__WORK TO BE COMPLETED__. Repeat only the lines below from the one containing "Definition remove (k" through the one containing "- destruct Hs", inclusive, exactly as written.

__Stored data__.
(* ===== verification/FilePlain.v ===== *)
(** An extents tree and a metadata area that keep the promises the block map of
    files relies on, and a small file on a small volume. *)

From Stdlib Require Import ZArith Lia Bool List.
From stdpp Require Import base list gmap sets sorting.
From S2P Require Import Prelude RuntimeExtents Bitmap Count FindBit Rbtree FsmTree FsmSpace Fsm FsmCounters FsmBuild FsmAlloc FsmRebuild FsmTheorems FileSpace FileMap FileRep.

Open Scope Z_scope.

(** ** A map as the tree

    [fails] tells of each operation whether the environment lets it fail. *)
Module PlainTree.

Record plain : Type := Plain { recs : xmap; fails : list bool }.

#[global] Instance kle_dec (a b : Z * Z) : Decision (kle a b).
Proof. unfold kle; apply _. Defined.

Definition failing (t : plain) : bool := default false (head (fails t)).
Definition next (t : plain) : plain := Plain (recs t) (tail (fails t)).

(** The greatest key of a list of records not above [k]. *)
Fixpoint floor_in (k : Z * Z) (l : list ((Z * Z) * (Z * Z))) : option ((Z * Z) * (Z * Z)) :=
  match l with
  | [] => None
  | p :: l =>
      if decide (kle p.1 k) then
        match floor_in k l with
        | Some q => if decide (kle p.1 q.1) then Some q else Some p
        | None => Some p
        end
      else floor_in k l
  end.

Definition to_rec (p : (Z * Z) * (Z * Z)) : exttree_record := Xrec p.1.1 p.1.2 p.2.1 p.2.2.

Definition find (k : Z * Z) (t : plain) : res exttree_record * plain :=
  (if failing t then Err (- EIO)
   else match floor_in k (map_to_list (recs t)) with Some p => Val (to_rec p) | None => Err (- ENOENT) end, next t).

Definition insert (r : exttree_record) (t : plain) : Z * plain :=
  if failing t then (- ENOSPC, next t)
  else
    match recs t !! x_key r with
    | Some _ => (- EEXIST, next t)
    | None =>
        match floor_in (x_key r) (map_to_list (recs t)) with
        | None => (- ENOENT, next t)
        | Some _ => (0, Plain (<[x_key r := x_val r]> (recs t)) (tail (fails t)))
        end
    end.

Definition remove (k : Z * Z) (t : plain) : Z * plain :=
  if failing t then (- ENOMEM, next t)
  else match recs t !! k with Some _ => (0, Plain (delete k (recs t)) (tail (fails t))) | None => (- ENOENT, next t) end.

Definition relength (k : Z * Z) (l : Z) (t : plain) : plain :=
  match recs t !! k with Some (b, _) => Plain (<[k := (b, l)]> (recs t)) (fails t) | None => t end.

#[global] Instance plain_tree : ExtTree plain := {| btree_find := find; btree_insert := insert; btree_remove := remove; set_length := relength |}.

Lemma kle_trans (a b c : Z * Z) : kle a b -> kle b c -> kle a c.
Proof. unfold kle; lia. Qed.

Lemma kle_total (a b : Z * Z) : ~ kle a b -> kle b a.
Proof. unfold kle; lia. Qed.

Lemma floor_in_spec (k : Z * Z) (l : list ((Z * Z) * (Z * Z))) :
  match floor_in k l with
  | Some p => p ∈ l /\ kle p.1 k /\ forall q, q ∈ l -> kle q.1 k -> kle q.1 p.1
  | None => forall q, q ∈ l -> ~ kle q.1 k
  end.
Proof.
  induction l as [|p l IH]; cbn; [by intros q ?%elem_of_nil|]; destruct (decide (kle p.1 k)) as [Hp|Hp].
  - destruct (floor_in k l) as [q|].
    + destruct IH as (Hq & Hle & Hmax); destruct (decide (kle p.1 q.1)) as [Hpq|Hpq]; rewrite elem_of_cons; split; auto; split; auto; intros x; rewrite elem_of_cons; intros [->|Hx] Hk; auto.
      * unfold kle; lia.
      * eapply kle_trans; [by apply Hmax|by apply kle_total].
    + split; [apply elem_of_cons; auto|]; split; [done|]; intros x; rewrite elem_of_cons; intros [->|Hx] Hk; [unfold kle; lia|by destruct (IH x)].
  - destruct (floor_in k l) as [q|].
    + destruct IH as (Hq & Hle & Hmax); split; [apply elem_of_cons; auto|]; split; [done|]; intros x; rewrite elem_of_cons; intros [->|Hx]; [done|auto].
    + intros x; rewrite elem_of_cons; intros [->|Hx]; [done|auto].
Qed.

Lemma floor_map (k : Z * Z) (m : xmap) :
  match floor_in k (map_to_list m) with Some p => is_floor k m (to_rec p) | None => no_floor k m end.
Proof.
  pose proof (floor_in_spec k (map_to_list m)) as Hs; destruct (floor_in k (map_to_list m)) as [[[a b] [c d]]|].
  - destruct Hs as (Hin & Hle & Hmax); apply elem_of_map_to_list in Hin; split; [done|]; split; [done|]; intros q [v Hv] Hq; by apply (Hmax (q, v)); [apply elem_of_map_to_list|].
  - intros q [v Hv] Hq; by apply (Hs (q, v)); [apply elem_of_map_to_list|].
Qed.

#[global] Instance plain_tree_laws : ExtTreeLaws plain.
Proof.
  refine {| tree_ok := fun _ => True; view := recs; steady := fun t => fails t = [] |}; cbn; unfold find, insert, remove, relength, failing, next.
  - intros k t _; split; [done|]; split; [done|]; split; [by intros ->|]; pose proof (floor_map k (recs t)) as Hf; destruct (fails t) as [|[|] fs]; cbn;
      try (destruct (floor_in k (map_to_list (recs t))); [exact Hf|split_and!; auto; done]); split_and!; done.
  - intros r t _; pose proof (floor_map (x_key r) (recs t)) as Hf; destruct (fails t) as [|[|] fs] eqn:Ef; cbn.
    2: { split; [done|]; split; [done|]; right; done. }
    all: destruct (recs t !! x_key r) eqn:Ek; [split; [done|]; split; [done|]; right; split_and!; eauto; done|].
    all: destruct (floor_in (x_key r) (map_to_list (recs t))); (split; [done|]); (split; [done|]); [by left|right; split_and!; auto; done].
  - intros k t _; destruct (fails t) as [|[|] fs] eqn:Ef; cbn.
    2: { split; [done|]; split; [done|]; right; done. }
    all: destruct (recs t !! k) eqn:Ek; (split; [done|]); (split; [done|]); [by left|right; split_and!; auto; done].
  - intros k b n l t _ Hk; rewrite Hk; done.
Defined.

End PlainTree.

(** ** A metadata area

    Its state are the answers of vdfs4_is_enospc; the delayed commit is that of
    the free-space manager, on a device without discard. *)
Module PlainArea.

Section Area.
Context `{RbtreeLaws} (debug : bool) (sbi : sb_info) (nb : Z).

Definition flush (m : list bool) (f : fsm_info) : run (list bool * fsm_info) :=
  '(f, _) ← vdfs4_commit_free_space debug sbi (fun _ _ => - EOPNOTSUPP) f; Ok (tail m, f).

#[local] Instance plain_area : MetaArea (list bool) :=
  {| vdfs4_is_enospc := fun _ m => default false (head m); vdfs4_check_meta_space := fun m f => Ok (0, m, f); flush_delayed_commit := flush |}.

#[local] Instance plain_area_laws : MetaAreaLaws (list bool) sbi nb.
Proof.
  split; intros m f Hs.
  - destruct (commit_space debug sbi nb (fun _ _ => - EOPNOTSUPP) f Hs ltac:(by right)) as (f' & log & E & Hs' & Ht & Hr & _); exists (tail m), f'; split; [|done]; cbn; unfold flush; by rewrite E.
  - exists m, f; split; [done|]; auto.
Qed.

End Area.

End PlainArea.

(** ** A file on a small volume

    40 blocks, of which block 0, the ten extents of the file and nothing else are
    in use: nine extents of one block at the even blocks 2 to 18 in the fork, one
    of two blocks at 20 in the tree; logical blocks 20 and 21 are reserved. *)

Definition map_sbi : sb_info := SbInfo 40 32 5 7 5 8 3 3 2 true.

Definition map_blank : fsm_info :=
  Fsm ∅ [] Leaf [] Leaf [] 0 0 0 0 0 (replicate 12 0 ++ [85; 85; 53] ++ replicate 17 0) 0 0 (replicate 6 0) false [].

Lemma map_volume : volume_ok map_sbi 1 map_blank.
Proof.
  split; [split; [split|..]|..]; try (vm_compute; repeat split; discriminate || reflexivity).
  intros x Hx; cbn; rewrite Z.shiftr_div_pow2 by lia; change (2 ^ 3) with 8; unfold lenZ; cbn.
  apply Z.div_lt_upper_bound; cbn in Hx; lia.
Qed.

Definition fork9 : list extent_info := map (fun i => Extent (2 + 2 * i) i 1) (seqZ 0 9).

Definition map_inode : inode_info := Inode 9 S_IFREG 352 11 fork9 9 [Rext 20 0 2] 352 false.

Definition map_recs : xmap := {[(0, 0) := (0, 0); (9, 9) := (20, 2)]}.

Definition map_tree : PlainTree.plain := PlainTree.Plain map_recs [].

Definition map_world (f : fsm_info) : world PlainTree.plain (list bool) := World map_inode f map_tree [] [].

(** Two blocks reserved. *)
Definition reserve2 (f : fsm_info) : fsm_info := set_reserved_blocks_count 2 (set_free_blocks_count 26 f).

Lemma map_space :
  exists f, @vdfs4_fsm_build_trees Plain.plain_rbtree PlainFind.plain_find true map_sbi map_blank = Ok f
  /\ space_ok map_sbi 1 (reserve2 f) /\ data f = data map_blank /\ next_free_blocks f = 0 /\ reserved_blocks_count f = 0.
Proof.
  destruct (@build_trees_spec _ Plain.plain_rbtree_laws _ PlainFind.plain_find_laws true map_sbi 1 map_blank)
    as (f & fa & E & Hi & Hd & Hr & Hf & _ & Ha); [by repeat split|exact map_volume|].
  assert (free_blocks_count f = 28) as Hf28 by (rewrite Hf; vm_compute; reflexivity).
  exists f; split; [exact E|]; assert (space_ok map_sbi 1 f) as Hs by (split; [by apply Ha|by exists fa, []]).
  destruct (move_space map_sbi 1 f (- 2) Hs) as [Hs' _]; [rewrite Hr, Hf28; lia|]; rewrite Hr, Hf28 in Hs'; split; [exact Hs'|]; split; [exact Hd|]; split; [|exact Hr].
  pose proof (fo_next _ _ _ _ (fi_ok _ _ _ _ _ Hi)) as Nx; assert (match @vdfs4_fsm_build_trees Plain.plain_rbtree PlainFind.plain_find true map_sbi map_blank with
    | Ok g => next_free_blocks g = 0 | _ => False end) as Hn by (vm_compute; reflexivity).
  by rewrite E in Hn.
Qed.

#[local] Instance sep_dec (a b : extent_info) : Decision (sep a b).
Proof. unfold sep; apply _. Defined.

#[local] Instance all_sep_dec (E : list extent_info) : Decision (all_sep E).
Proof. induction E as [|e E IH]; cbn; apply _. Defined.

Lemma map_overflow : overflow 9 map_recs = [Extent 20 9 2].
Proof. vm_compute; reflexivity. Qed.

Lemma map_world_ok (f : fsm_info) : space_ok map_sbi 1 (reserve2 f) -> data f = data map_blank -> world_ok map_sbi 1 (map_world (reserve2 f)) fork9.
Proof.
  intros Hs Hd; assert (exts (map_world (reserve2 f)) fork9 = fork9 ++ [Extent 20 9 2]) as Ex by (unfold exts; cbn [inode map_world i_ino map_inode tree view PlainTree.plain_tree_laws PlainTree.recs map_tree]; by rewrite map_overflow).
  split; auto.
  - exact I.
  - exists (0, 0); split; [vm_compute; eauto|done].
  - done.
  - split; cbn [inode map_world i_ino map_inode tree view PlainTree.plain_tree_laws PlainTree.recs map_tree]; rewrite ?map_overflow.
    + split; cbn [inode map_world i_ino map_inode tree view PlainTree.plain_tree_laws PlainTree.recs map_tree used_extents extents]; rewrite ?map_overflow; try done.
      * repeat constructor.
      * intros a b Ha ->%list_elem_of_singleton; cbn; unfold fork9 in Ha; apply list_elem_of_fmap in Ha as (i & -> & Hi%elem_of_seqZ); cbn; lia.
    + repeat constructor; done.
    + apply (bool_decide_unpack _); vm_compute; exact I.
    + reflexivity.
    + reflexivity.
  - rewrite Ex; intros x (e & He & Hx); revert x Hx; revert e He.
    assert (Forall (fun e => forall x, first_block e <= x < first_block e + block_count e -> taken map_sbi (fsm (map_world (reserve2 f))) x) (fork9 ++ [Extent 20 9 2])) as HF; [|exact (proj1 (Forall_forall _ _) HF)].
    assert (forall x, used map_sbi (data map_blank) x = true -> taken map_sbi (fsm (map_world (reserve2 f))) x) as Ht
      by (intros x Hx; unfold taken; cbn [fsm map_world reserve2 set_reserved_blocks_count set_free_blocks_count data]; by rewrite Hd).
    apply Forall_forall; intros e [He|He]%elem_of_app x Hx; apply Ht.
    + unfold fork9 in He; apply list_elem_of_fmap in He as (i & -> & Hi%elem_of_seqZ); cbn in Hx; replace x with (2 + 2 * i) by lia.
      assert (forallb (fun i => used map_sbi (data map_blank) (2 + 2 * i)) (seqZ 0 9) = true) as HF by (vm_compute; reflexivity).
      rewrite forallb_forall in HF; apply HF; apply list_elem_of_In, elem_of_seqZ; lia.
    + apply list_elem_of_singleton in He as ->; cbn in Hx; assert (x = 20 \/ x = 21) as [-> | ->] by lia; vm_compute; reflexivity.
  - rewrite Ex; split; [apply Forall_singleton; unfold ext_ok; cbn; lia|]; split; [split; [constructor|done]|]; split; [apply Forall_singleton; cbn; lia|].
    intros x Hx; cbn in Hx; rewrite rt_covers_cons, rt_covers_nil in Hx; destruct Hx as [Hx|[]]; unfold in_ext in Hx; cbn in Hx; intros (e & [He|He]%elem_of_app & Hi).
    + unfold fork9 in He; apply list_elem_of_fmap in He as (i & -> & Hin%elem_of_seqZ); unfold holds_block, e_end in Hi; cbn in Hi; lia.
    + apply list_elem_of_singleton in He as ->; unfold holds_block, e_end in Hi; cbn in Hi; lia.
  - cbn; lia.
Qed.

__REPLY TO THE EXERCISE__.
Definition remove (k : Z * Z) (t : plain) : Z * plain :=
  if failing t then (- ENOMEM, next t)
  else match recs t !! k with Some _ => (0, Plain (delete k (recs t)) (tail (fails t))) | None => (- ENOENT, next t) end.

Definition relength (k : Z * Z) (l : Z) (t : plain) : plain :=
  match recs t !! k with Some (b, _) => Plain (<[k := (b, l)]> (recs t)) (fails t) | None => t end.

#[global] Instance plain_tree : ExtTree plain := {| btree_find := find; btree_insert := insert; btree_remove := remove; set_length := relength |}.

Lemma kle_trans (a b c : Z * Z) : kle a b -> kle b c -> kle a c.
Proof. unfold kle; lia. Qed.

Lemma kle_total (a b : Z * Z) : ~ kle a b -> kle b a.
Proof. unfold kle; lia. Qed.

Lemma floor_in_spec (k : Z * Z) (l : list ((Z * Z) * (Z * Z))) :
  match floor_in k l with
  | Some p => p ∈ l /\ kle p.1 k /\ forall q, q ∈ l -> kle q.1 k -> kle q.1 p.1
  | None => forall q, q ∈ l -> ~ kle q.1 k
  end.
Proof.
  induction l as [|p l IH]; cbn; [by intros q ?%elem_of_nil|]; destruct (decide (kle p.1 k)) as [Hp|Hp].
  - destruct (floor_in k l) as [q|].
    + destruct IH as (Hq & Hle & Hmax); destruct (decide (kle p.1 q.1)) as [Hpq|Hpq]; rewrite elem_of_cons; split; auto; split; auto; intros x; rewrite elem_of_cons; intros [->|Hx] Hk; auto.
      * unfold kle; lia.
      * eapply kle_trans; [by apply Hmax|by apply kle_total].
    + split; [apply elem_of_cons; auto|]; split; [done|]; intros x; rewrite elem_of_cons; intros [->|Hx] Hk; [unfold kle; lia|by destruct (IH x)].
  - destruct (floor_in k l) as [q|].
    + destruct IH as (Hq & Hle & Hmax); split; [apply elem_of_cons; auto|]; split; [done|]; intros x; rewrite elem_of_cons; intros [->|Hx]; [done|auto].
    + intros x; rewrite elem_of_cons; intros [->|Hx]; [done|auto].
Qed.

Lemma floor_map (k : Z * Z) (m : xmap) :
  match floor_in k (map_to_list m) with Some p => is_floor k m (to_rec p) | None => no_floor k m end.
Proof.
  pose proof (floor_in_spec k (map_to_list m)) as Hs; destruct (floor_in k (map_to_list m)) as [[[a b] [c d]]|].
  - destruct Hs as (Hin & Hle & Hmax); apply elem_of_map_to_list in Hin; split; [done|]; split; [done|]; intros q [v Hv] Hq; by apply (Hmax (q, v)); [apply elem_of_map_to_list|].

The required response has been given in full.